(Saved entries)
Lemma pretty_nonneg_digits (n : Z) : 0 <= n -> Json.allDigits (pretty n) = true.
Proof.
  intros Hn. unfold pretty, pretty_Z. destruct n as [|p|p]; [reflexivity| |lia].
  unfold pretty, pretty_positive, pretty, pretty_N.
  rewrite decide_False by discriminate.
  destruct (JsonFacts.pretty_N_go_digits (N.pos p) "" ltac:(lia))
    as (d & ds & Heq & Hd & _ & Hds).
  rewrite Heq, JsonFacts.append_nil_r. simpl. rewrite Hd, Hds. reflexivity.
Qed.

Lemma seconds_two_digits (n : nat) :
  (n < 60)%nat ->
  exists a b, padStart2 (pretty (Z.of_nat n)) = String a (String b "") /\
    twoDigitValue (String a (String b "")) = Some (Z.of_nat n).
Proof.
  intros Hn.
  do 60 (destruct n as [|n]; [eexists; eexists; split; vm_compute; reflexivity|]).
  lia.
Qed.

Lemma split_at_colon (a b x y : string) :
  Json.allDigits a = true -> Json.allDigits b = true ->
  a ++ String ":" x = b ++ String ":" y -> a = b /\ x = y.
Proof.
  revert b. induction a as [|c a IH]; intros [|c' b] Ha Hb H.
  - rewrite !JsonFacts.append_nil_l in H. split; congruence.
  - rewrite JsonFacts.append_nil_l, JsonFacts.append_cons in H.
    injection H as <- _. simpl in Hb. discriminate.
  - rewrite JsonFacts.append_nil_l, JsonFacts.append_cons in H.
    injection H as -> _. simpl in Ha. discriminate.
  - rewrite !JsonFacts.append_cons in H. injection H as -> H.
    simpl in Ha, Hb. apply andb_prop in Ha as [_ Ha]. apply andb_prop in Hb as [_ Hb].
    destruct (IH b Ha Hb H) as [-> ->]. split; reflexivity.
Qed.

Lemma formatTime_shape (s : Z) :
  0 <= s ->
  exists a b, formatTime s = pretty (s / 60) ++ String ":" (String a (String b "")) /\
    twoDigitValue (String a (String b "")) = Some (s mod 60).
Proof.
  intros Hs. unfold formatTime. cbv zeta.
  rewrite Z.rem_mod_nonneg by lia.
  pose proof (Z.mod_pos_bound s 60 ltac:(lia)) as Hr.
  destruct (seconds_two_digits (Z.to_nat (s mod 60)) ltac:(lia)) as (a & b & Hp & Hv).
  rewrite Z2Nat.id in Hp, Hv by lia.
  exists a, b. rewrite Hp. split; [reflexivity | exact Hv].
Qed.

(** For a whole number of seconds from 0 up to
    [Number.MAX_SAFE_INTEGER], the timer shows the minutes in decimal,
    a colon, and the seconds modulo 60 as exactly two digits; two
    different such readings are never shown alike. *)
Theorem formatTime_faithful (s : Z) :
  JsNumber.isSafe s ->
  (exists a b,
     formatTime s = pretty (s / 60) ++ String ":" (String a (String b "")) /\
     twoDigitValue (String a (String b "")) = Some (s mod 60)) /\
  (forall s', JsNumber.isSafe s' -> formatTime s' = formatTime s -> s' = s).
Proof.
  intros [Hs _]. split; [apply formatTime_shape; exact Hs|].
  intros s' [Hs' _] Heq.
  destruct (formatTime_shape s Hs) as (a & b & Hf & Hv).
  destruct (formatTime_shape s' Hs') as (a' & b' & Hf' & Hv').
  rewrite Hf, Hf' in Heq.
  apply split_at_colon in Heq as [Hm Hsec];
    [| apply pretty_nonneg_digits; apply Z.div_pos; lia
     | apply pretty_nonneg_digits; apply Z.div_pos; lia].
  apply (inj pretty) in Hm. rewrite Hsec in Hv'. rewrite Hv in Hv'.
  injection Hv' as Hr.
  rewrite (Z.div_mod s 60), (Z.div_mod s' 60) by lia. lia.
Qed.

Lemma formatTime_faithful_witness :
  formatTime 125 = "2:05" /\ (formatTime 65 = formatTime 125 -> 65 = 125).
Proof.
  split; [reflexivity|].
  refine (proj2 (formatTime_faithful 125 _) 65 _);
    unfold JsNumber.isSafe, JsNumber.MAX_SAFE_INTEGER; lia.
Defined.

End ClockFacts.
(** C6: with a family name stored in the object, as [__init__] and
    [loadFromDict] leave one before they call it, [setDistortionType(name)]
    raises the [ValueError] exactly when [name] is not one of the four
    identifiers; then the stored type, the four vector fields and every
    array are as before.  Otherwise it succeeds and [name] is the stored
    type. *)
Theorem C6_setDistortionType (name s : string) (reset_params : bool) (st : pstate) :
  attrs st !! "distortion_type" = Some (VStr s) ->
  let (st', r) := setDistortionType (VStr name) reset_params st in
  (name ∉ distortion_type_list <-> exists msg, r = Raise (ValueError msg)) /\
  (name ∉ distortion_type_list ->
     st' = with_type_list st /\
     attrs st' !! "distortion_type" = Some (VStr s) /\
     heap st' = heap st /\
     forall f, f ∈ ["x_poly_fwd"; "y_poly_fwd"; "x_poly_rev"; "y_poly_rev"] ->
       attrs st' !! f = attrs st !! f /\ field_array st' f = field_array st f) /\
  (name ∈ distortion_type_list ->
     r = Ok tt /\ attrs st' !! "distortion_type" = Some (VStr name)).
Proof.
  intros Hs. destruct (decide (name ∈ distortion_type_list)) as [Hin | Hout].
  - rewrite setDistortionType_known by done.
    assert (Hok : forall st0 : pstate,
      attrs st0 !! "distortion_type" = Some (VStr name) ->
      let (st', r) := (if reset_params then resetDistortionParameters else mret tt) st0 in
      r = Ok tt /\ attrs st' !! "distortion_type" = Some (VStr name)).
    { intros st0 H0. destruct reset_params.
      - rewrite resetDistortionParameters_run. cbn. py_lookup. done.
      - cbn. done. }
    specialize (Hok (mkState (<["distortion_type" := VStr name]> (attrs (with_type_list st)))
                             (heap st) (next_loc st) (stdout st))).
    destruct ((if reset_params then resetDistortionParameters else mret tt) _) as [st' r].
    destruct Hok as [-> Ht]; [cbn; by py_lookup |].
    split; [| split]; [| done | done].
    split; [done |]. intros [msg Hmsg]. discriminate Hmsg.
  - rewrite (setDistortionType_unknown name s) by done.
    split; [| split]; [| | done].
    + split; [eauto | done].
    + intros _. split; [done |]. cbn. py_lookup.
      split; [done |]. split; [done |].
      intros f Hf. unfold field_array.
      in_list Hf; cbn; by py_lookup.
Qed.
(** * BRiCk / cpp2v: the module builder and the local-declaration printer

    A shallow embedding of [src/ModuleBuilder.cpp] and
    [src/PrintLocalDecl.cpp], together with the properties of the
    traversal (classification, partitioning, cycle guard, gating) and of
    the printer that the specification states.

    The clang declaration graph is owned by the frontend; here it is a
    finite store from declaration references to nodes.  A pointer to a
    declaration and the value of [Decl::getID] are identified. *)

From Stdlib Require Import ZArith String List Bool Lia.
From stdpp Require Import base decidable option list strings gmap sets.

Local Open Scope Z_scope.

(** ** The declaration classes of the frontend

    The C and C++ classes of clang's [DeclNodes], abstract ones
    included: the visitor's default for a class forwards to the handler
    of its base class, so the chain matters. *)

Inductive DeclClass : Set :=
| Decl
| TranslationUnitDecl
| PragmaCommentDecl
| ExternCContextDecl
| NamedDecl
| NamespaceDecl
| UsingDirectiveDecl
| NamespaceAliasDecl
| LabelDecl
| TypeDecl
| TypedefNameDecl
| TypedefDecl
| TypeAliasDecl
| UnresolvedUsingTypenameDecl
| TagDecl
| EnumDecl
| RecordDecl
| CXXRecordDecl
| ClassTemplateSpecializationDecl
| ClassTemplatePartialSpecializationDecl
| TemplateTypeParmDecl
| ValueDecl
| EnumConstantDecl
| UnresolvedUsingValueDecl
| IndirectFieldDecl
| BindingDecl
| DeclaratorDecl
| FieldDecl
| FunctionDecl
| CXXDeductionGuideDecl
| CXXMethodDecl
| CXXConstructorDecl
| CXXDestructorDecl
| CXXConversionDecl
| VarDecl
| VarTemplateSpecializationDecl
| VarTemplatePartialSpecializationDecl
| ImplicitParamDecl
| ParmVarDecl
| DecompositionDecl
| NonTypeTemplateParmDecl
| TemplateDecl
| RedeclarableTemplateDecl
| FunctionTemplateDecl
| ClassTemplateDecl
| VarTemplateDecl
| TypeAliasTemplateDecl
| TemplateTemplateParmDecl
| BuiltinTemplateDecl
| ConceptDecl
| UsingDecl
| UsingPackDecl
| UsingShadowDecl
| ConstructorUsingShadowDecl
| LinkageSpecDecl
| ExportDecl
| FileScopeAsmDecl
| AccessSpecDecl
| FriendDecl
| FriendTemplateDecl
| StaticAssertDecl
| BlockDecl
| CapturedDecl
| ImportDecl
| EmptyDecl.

==

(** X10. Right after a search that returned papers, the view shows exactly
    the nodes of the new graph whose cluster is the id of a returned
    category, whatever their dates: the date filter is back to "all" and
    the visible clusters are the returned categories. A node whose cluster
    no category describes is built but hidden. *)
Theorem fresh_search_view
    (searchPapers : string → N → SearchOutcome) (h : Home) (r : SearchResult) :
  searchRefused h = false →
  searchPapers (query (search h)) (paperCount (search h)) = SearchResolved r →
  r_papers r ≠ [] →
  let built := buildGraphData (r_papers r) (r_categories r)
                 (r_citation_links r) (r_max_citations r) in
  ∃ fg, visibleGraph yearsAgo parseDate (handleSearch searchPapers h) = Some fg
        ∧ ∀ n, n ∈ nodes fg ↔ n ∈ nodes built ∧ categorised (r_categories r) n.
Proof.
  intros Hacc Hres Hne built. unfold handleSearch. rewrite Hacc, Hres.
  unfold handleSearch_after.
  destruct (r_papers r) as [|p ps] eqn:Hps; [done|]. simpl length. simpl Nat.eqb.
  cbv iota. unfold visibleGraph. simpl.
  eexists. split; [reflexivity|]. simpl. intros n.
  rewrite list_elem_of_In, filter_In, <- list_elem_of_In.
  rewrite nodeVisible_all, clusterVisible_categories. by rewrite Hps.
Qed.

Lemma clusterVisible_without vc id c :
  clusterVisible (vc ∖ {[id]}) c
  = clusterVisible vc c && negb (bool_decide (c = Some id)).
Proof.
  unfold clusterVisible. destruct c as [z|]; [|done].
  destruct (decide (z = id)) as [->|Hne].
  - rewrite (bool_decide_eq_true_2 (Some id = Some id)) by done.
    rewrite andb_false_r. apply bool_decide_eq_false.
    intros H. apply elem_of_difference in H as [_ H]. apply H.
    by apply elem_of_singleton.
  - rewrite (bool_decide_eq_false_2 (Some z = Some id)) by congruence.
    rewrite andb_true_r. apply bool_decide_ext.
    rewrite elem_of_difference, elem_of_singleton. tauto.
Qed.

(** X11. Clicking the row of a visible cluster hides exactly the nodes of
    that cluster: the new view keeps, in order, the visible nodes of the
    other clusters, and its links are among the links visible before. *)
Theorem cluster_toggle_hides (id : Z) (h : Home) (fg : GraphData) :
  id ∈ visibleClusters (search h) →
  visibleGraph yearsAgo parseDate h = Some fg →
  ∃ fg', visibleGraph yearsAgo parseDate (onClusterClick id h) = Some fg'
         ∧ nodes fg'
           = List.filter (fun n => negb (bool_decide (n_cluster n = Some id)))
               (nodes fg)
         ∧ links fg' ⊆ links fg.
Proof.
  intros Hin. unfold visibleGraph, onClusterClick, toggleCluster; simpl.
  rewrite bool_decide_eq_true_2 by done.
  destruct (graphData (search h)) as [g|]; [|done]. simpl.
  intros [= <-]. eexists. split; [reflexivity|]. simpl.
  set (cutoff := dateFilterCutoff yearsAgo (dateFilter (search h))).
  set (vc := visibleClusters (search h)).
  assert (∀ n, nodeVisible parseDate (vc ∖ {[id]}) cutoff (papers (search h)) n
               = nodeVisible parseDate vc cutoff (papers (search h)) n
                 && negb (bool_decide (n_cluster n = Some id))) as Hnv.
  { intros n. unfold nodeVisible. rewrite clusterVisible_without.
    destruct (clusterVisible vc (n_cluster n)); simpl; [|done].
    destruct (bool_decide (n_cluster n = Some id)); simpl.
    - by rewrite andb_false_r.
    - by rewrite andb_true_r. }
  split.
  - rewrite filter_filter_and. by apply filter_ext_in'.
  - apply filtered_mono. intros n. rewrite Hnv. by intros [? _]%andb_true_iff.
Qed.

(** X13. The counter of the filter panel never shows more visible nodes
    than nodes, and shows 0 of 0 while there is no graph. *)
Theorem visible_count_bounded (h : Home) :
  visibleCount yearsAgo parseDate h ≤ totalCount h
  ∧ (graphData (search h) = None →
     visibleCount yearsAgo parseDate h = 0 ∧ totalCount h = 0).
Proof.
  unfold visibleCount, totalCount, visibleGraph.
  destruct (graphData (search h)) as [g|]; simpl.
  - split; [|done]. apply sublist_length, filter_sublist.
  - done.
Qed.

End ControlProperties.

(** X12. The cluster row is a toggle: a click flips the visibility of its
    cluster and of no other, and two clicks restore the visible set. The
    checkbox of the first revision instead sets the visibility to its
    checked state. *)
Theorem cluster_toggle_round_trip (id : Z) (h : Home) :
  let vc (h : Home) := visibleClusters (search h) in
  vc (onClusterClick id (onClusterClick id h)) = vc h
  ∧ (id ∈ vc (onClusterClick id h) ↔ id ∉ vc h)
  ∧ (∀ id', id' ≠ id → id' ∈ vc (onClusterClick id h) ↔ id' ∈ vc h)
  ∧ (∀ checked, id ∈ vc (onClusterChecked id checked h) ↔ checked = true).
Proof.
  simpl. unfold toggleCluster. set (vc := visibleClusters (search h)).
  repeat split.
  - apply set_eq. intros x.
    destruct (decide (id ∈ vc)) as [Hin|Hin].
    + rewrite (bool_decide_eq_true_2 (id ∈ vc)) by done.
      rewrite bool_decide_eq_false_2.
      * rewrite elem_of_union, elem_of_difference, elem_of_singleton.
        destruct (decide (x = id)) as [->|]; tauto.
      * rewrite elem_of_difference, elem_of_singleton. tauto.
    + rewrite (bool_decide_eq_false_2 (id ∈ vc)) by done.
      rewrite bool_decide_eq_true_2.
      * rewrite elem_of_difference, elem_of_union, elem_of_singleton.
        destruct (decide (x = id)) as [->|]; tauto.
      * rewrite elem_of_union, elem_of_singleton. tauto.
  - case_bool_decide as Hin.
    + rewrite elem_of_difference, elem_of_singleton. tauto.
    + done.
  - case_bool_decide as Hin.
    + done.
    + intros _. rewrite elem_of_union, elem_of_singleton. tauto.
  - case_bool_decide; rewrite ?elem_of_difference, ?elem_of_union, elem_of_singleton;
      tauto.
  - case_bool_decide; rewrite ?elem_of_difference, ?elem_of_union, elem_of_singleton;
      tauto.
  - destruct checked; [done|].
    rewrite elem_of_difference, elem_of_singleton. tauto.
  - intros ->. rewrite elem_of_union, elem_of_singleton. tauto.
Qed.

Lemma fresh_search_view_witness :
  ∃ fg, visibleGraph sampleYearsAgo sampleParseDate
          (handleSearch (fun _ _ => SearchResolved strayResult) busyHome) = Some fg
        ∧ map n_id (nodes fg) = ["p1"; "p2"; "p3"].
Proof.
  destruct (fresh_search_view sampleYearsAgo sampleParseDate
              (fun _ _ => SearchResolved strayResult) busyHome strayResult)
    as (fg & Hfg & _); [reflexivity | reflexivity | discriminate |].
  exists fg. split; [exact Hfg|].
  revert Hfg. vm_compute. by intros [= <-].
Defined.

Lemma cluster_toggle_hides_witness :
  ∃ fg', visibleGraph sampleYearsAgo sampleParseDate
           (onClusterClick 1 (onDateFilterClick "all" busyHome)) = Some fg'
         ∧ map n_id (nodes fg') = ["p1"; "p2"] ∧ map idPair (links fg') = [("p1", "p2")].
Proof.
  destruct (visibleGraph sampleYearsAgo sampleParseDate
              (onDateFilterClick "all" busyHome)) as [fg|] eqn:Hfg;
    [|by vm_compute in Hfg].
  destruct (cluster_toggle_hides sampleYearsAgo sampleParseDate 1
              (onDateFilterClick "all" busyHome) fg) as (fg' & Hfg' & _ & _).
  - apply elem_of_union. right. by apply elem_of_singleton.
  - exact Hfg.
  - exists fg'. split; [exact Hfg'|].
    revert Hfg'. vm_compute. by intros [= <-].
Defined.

* * *

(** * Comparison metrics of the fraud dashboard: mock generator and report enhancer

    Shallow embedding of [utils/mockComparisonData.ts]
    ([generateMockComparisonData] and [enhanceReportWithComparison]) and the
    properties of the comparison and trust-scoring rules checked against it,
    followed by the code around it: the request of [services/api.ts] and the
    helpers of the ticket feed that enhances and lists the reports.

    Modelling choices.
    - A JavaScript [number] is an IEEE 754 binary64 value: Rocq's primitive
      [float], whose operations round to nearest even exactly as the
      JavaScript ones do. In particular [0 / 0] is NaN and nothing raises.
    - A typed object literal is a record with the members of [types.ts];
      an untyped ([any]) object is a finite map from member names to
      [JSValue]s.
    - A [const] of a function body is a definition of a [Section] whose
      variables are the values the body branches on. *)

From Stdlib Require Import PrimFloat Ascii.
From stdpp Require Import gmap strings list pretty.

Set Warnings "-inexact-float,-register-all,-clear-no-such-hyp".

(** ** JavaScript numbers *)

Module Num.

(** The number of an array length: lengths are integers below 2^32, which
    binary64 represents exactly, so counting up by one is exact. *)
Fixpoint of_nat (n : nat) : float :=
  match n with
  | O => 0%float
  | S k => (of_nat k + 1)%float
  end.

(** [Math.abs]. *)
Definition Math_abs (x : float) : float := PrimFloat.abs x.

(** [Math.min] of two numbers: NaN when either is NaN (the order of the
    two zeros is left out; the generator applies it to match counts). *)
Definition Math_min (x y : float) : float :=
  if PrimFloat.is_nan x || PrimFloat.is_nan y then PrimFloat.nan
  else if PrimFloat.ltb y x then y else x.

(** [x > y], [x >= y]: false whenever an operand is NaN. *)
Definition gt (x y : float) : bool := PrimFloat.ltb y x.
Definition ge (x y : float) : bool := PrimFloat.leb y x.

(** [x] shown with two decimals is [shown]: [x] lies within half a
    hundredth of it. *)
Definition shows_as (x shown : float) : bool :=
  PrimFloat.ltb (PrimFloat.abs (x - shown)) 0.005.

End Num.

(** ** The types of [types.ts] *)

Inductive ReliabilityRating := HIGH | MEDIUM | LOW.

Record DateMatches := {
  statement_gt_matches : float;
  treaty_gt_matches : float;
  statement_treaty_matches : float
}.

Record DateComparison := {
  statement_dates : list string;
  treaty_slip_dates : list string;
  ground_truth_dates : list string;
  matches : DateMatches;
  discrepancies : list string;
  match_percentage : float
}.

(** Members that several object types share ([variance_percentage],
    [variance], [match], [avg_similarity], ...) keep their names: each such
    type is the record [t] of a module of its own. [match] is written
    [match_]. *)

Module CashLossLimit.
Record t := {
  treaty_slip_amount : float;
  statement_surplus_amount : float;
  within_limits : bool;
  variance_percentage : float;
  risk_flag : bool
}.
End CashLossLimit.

→ What the task requires
Retype the portion of the data above that starts on the line with "Lemma pretty_nonneg_digits (n" and finishes on the line with "rewrite decide_False by discriminate.", including both of those lines.

→ Response to the task
Lemma pretty_nonneg_digits (n : Z) : 0 <= n -> Json.allDigits (pretty n) = true.
Proof.
  intros Hn. unfold pretty, pretty_Z. destruct n as [|p|p]; [reflexivity| |lia].
  unfold pretty, pretty_positive, pretty, pretty_N.
  rewrite decide_False by discriminate.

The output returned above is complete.